Big picture (boot → state → UI → rendering)#

cellucid/index.html
  ├─ defines: sidebar DOM + <canvas id="glcanvas">
  ├─ loads:   early theme/analytics bootstraps
  └─ runs:    assets/js/app/main.js  (ES module)

main.js (orchestrator)
  ├─ createViewer()     → rendering/viewer.js (WebGL2 renderer)
  ├─ createDataState()  → app/state/core/data-state.js (typed arrays + state managers)
  ├─ initUI()           → app/ui/core/ui-coordinator.js (DOM + modules)
  ├─ data sources       → data/data-source-manager.js (local/remote/GitHub/Jupyter)
  ├─ data loaders       → data/data-loaders.js (binary + manifests + h5ad/zarr adapters)
  ├─ sessions           → app/session/session-serializer.js (.cellucid-session bundles)
  └─ analysis           → app/analysis/* (compute backends + plots + UI)

DataState (state coordinator)
  ├─ emits events: visibility/field/highlight/page/dimension changes
  ├─ owns: typed arrays + per-view contexts
  └─ calls viewer: updateColors/updateTransparency/updatePositions/etc

Design goal: keep “hot” work (per-frame render and per-point math) inside the renderer and state managers, not in main.js or UI modules.

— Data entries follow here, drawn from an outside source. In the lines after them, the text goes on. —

(** X7. With a library that raises on the first blank [in_channels],
    [model_fn] never returns a model, whatever the other constructors do
    and whatever [num_classes] is: it raises the library's exception for
    the blank, or the exception of one of the three constructors that run
    before it, and the cell that builds the model raises the same. *)
Theorem model_fn_fails_on_blank {module : Type} `{nn module}
    (e : exn) (num_classes : Z) :
  Conv2d HEllipsis (HInt 32) (HInt 3) (HInt 1) = Raise e ->
  exists e',
    model_fn num_classes = Raise e' /\
    model_cell = Raise e' /\
    (e' = e \/
     Conv2d (HInt 3) (HInt 32) (HInt 3) (HInt 1) = Raise e' \/
     BatchNorm2d (HInt 32) = Raise e' \/
     ReLU = Raise e').
Proof.
  intros Hblank.
  assert (Hfn : exists e',
             (forall n, model_fn n = Raise e') /\
             (e' = e \/
              Conv2d (HInt 3) (HInt 32) (HInt 3) (HInt 1) = Raise e' \/
              BatchNorm2d (HInt 32) = Raise e' \/
              ReLU = Raise e')).
  { unfold model_fn.
    destruct (Conv2d (HInt 3) (HInt 32) (HInt 3) (HInt 1)) as [m1|e1] eqn:H1;
      [|exists e1; split; [reflexivity | auto]].
    destruct (BatchNorm2d (HInt 32)) as [m2|e2] eqn:H2;
      [|exists e2; split; [reflexivity | auto]].
    destruct ReLU as [m3|e3] eqn:H3;
      [|exists e3; split; [reflexivity | auto]].
    exists e. split; [|auto]. intros n. cbn [Py.bind]. rewrite Hblank. reflexivity. }
  destruct Hfn as (e' & Hfn & Hwhich).
  exists e'. split; [apply Hfn |]. split; [|exact Hwhich].
  apply ModelFacts.model_cell_propagates, Hfn.
Qed.

Lemma model_fn_fails_on_blank_witness :
  exists e', model_fn (module := string) 5 = Raise e'.
Proof.
  destruct (model_fn_fails_on_blank (module := string) (H := torch_nn) TypeError 5)
    as (e' & Hfn & _); [reflexivity |].
  exists e'. exact Hfn.
Defined.

End ModelMore.

(** ** More on the handlers *)

Module EngineMore.

Import Engine Views EngineFacts.

Local Opaque patience n_saved.

Section WithValues.

Context {value : Type} `{Metric value} {state_dict : Type}.
Variable model_name : string.

Implicit Types (w : world value state_dict) (o : epoch_obs value state_dict).
Implicit Types (epochs done : list (epoch_obs value state_dict)).

(** X8. [score_function] raises [KeyError] exactly when the engine's
    metrics hold no ["nll"], as on an evaluator that has not run yet, and
    returns the negated loss otherwise; after a run of an evaluator built
    with the notebook's [metrics] it always returns. *)
Theorem score_function_key (e : engine value) :
  (metrics e !! "nll" = None <-> score_function e = Raise KeyError) /\
  (forall v, score_function e = Ok v <->
             exists loss, metrics e !! "nll" = Some loss /\ v = neg loss) /\
  (forall ev : evaluation value,
      score_function {| metrics := computed_metrics ev |} = Ok (neg (nll ev))) /\
  score_function (value := value) {| metrics := ∅ |} = Raise KeyError.
Proof.
  unfold score_function, dict_get. split; [|split; [|split]].
  - destruct (metrics e !! "nll"); split; intros Hx; try reflexivity; discriminate.
  - intros v. destruct (metrics e !! "nll") as [loss|]; cbn [Py.bind]; split.
    + intros [= <-]. eauto.
    + intros (loss' & [= <-] & ->). reflexivity.
    + discriminate.
    + intros (loss' & Hnone & _). discriminate.
  - intros ev. cbn [metrics].
    rewrite (proj2 (lookup_computed_metrics ev)). reflexivity.
  - reflexivity.
Qed.

(** *** What the history lists hold *)

Lemma lookup_appended (h : gmap string (list value)) (ev : evaluation value) :
  appended h ev !! "accuracy"
    = Some (default [] (h !! "accuracy") ++ [times100 (accuracy ev)]) /\
  appended h ev !! "loss" = Some (default [] (h !! "loss") ++ [nll ev]).
Proof.
  unfold appended. cbv zeta. split.
  - rewrite lookup_insert_ne by discriminate. apply lookup_insert_eq.
  - apply lookup_insert_eq.
Qed.

Lemma logged_step done o w w' :
  ready w -> logged done w -> run_epoch model_name o w = Ok w' ->
  logged (done ++ [o]) w'.
Proof.
  intros Hready (Hep & Hta & Htl & Hva & Hvl & Hle) Hrun.
  destruct (run_epoch_ok model_name o w Hready)
    as (w1 & Hrun1 & Hep1 & _ & _ & _ & Hth & Hvh & Hle1).
  assert (w1 = w') as -> by congruence.
  unfold logged. rewrite Hth, Hvh, Hle1, Hep1, Hep, Hle.
  destruct (lookup_appended (training_history w) (obs_train o)) as [-> ->].
  destruct (lookup_appended (validation_history w) (obs_val o)) as [-> ->].
  rewrite Hta, Htl, Hva, Hvl. cbn [default].
  rewrite !fmap_app, length_app. cbn [fmap list_fmap length].
  replace (length done + 1)%nat with (S (length done)) by lia.
  repeat split; try reflexivity.
  rewrite replicate_S_end. reflexivity.
Qed.

Lemma trainer_loop_logged epochs :
  forall done w,
    ready w -> logged done w ->
    exists w' (m : nat),
      trainer_loop model_name epochs w = Ok w' /\
      (m <= length epochs)%nat /\
      logged (done ++ take m epochs) w'.
Proof.
  induction epochs as [|o epochs IH]; intros done w Hready Hlog; cbn [trainer_loop].
  - exists w, 0%nat. rewrite app_nil_r. auto.
  - destruct (should_terminate w).
    + exists w, 0%nat. cbn [take]. rewrite app_nil_r.
      split; [reflexivity |]. split; [lia | exact Hlog].
    + destruct (run_epoch_ok model_name o w Hready) as (w1 & Hrun & _).
      rewrite Hrun. cbn [Py.bind].
      destruct (IH (done ++ [o]) w1) as (w' & m & Hloop & Hm & Hlog').
      * eapply run_epoch_ready; eauto.
      * eapply logged_step; eauto.
      * exists w', (S m). split; [exact Hloop |]. split; [cbn; lia |].
        cbn [take]. rewrite <- app_assoc in Hlog'. exact Hlog'.
Qed.

(** X9. From the notebook's initial state, after the training loop the
    history lists hold, in epoch order and one entry per completed epoch:
    the training accuracy times 100, the training loss, the validation
    accuracy times 100 and the validation loss; and [last_epoch] holds
    one [0] per completed epoch. *)
Theorem histories_hold_metrics
    (model0 : state_dict) (dir0 : option (gmap string state_dict)) epochs :
  exists w0 w,
    setup model0 dir0 = Ok w0 /\
    trainer_loop model_name epochs w0 = Ok w /\
    let ran := take (trainer_epoch w) epochs in
    length ran = trainer_epoch w /\
    training_history w !! "accuracy"
      = Some ((fun o => times100 (accuracy (obs_train o))) <$> ran) /\
    training_history w !! "loss" = Some ((fun o => nll (obs_train o)) <$> ran) /\
    validation_history w !! "accuracy"
      = Some ((fun o => times100 (accuracy (obs_val o))) <$> ran) /\
    validation_history w !! "loss" = Some ((fun o => nll (obs_val o)) <$> ran) /\
    last_epoch w = replicate (trainer_epoch w) 0.
Proof.
  destruct (setup_ok (value := value) model0 dir0)
    as (w0 & Hsetup & Hready & Hep & _ & _ & _ & _ & Hlast).
  destruct (trainer_loop_logged epochs [] w0 Hready)
    as (w & m & Hloop & Hm & Hepw & Hta & Htl & Hva & Hvl & Hle).
  { unfold logged. rewrite Hep, Hlast. cbn [length fmap list_fmap replicate].
    unfold setup, ModelCheckpoint in Hsetup.
    destruct dir0; cbn [andb Py.bind] in Hsetup; injection Hsetup as <-;
      cbn [training_history validation_history];
      repeat split; try reflexivity;
      (apply lookup_insert_eq ||
       (rewrite lookup_insert_ne by discriminate; apply lookup_insert_eq)). }
  cbn [app] in *.
  assert (Hlen : length (take m epochs) = m) by (rewrite length_take; lia).
  rewrite Hlen in Hepw, Hle.
  exists w0, w. split; [exact Hsetup |]. split; [exact Hloop |].
  cbv zeta. rewrite Hepw.
  split; [exact Hlen |]. split; [exact Hta |]. split; [exact Htl |].
  split; [exact Hva |]. split; [exact Hvl | exact Hle].
Qed.

(** *** What early stopping depends on *)

(** X10. Early stopping looks at the validation loss only: two training
    runs that start with the same early-stopping state and meet the same
    validation losses, epoch by epoch, complete the same number of epochs
    and end in the same early-stopping state, whatever their training
    metrics, validation accuracies and model parameters are. *)
Theorem early_stopping_reads_validation_loss epochs1 epochs2 w1 w2 :
  ready w1 -> ready w2 ->
  stopper w1 = stopper w2 ->
  (fun o => nll (obs_val o)) <$> epochs1 = (fun o => nll (obs_val o)) <$> epochs2 ->
  exists w1' w2' (n : nat),
    trainer_loop model_name epochs1 w1 = Ok w1' /\
    trainer_loop model_name epochs2 w2 = Ok w2' /\
    stopper w1' = stopper w2' /\
    trainer_epoch w1' = (trainer_epoch w1 + n)%nat /\
    trainer_epoch w2' = (trainer_epoch w2 + n)%nat.
Proof.
  revert epochs2 w1 w2.
  induction epochs1 as [|o1 epochs1 IH]; intros [|o2 epochs2] w1 w2 Hr1 Hr2 Hst Hnll;
    try discriminate; cbn [trainer_loop].
  - exists w1, w2, 0%nat. repeat split; auto.
  - cbn [fmap list_fmap] in Hnll. injection Hnll as Ho Hnll.
    assert (Hstop : should_terminate w1 = should_terminate w2).
    { unfold stopper in Hst. congruence. }
    rewrite <- Hstop. destruct (should_terminate w1).
    + exists w1, w2, 0%nat. repeat split; auto.
    + destruct (run_epoch_ok model_name o1 w1 Hr1) as (v1 & Hrun1 & Hep1 & _ & Hst1 & _).
      destruct (run_epoch_ok model_name o2 w2 Hr2) as (v2 & Hrun2 & Hep2 & _ & Hst2 & _).
      rewrite Hrun1, Hrun2. cbn [Py.bind].
      destruct (IH epochs2 v1 v2) as (w1' & w2' & n & Hl1 & Hl2 & Hst' & He1 & He2).
      * exact (run_epoch_ready model_name o1 w1 v1 Hr1 Hrun1).
      * exact (run_epoch_ready model_name o2 w2 v2 Hr2 Hrun2).
      * rewrite Hst1, Hst2, Hst, Ho. reflexivity.
      * exact Hnll.
      * exists w1', w2', (S n). split; [exact Hl1 |]. split; [exact Hl2 |].
        split; [exact Hst' |]. split; lia.
Qed.

Lemma stopper_bounded_step o w w' :
  ready w -> should_terminate w = false -> stopper_bounded w ->
  run_epoch model_name o w = Ok w' ->
  stopper_bounded w'.
Proof.
  intros Hready Hstop [Hterm Hcount] Hrun.
  destruct (run_epoch_ok model_name o w Hready) as (w1 & Hrun1 & Hep & _ & Hst & _).
  assert (w1 = w') as -> by congruence.
  unfold stopper in Hst. rewrite Hstop in Hst. unfold stopper_step in Hst.
  unfold stopper_bounded. rewrite Hep.
  destruct (best_score w) as [best|].
  - destruct (le (neg (nll (obs_val o))) best); injection Hst as -> -> ->.
    + split; [|lia]. cbn [orb]. intros Hle. apply Nat.leb_le in Hle. exact Hle.
    + split; [discriminate | lia].
  - injection Hst as -> -> ->. split; [discriminate | lia].
Qed.

Lemma trainer_loop_bounded epochs :
  forall w,
    ready w -> stopper_bounded w ->
    exists w',
      trainer_loop model_name epochs w = Ok w' /\
      stopper_bounded w' /\
      (should_terminate w' = false ->
       trainer_epoch w' = (trainer_epoch w + length epochs)%nat).
Proof.
  induction epochs as [|o epochs IH]; intros w Hready Hb; cbn [trainer_loop length].
  - exists w. split; [reflexivity |]. split; [exact Hb | intros _; lia].
  - destruct (should_terminate w) eqn:Hstop.
    + exists w. split; [reflexivity |]. split; [exact Hb | congruence].
    + destruct (run_epoch_ok model_name o w Hready) as (w1 & Hrun & Hep & _).
      rewrite Hrun. cbn [Py.bind].
      destruct (IH w1) as (w' & Hloop & Hb' & Hall).
      * eapply run_epoch_ready; eauto.
      * eapply stopper_bounded_step; eauto.
      * exists w'. split; [exact Hloop |]. split; [exact Hb' |].
        intros Hns. rewrite (Hall Hns). lia.
Qed.

Local Transparent patience.

(** X11. With [patience=10], early stopping cannot end a training run
    that starts from the notebook's initial state before 11 epochs are
    completed: the first epoch only puts a score on record, and ten
    further epochs are needed to count to the patience. *)
Theorem at_least_eleven_epochs
    (model0 : state_dict) (dir0 : option (gmap string state_dict)) epochs :
  exists w0 w,
    setup model0 dir0 = Ok w0 /\
    trainer_loop model_name epochs w0 = Ok w /\
    (Nat.min (length epochs) 11 <= trainer_epoch w)%nat.
Proof.
  destruct (setup_ok (value := value) model0 dir0)
    as (w0 & Hsetup & Hready & Hep & Hstop & _).
  assert (Hb0 : stopper_bounded w0).
  { unfold setup, ModelCheckpoint in Hsetup.
    destruct dir0; cbn [andb Py.bind] in Hsetup; injection Hsetup as <-;
      (split; [discriminate | split; reflexivity]). }
  destruct (trainer_loop_bounded epochs w0 Hready Hb0) as (w & Hloop & [Hterm Hcount] & Hall).
  exists w0, w. split; [exact Hsetup |]. split; [exact Hloop |].
  destruct (should_terminate w) eqn:Hst.
  - specialize (Hterm eq_refl). unfold patience in Hterm.
    destruct (best_score w); [lia |]. destruct Hcount as [Hc _]. lia.
  - rewrite (Hall eq_refl), Hep. lia.
Qed.

Local Opaque patience.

Boot sequence (what happens on page load)#

The high-level startup flow is:

  1. cellucid/index.html loads assets/js/app/main.js as an ES module.

  2. main.js creates a WebGL2 viewer: createViewer({ canvas, labelLayer, viewTitleLayer, sidebar }).

  3. main.js creates the app state: createDataState({ viewer, labelLayer }).

  4. main.js initializes notifications and analytics, then sets up the DataSourceManager.

  5. The app decides what to load first:

    • URL params (?remote=…, ?github=…, ?dataset=…) may override the default demo.

    • Jupyter context (iframe) may register a Jupyter data source and auto-load.

  6. The app loads dataset metadata and core buffers:

    • obs_manifest.json (field list + metadata)

    • optional var_manifest.json (gene expression availability)

    • points buffers (embedding positions, colors, outlier quantiles, etc.)

    • optional connectivity (KNN graph edges)

  7. The app initializes the UI coordinator (initUI) which wires the sidebar modules to state/viewer.

  8. The session serializer may auto-restore a “latest session” from the dataset exports directory (if configured).

Data sources (how the frontend “gets data”)#

Cellucid supports multiple data sources through a single coordinator:

  • cellucid/assets/js/data/data-source-manager.js (DataSourceManager)

    • Registers sources and manages dataset switching.

    • Produces a dataset base URL (baseUrl) used by the low-level loaders.

Common sources:

  • local-demo: datasets loaded from an exports base URL (configured via <meta name="cellucid-exports-base-url" ...> or ?exportsBaseUrl=...; in production this typically points at a separate cellucid-datasets host)

  • local-user: browser file picker source (user selects folder/h5ad/zarr)

  • remote: connects to a cellucid-python server (lazy loading; best for large h5ad/zarr)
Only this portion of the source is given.